--- Assigned task ---
Find the lines of the material below that include the string "coloured", then copy each one.
Start of Dataset records
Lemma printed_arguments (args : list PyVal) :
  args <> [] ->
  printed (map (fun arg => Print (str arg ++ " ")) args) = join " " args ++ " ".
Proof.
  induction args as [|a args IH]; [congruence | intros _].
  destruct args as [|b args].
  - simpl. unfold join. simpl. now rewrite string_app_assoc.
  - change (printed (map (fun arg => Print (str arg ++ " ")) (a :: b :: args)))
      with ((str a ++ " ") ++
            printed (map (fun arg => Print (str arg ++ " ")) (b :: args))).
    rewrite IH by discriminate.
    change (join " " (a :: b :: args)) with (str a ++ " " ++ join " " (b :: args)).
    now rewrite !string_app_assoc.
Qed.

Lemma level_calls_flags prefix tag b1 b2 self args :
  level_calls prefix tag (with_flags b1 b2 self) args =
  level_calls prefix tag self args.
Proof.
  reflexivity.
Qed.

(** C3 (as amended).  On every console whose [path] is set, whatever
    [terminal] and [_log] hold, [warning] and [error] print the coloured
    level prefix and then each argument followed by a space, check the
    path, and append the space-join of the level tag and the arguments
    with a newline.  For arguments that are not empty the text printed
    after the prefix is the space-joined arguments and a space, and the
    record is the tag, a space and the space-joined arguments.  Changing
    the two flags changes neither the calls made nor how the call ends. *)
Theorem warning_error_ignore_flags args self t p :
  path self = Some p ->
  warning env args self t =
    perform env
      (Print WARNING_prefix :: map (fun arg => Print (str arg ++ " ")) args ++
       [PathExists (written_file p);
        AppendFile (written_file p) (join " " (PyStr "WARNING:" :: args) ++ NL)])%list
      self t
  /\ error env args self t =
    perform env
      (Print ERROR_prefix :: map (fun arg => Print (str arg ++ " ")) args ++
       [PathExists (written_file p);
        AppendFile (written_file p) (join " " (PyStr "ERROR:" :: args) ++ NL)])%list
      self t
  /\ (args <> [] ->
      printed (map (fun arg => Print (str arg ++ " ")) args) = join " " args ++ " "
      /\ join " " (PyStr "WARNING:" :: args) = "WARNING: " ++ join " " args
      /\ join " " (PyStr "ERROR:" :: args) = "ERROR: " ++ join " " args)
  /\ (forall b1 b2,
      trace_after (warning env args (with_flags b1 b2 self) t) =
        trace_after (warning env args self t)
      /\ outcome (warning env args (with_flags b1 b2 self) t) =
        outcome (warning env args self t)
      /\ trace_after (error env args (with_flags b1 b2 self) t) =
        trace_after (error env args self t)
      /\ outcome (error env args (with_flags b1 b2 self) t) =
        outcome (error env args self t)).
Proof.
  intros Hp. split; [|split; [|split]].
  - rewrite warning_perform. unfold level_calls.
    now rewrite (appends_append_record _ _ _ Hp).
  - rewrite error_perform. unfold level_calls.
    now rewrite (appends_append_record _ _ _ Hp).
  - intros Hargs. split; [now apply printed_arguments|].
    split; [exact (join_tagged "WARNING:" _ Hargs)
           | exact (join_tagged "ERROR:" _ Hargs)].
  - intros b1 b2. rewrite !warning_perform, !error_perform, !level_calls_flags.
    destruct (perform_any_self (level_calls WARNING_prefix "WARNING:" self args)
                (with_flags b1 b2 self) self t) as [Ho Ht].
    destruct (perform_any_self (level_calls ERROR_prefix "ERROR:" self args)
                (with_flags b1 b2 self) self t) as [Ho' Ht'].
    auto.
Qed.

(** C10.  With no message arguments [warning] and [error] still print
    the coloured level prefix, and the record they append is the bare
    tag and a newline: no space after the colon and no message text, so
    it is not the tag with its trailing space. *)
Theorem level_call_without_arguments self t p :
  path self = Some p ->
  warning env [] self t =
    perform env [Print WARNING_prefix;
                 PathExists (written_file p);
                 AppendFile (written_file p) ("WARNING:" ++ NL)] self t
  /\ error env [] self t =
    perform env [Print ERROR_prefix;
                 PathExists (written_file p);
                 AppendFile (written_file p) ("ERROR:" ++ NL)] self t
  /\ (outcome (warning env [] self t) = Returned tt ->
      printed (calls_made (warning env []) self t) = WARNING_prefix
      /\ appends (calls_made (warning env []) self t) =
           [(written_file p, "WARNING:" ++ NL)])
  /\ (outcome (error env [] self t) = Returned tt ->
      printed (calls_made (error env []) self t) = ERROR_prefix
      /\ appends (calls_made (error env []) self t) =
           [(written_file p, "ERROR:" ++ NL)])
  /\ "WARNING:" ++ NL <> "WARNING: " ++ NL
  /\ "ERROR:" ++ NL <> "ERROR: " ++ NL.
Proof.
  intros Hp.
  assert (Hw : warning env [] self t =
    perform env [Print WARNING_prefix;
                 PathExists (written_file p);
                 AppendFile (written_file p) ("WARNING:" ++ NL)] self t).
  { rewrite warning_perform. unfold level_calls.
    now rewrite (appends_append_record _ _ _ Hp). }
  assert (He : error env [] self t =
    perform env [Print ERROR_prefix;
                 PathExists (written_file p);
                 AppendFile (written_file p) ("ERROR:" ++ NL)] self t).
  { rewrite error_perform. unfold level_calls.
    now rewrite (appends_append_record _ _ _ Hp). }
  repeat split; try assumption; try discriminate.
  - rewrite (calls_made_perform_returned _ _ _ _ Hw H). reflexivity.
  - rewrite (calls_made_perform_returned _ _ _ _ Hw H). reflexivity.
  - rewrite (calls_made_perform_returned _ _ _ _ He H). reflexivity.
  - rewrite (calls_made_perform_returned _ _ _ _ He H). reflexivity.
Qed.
End of Dataset records
--- Written answer ---
    [terminal] and [_log] hold, [warning] and [error] print the coloured
    the coloured level prefix, and the record they append is the bare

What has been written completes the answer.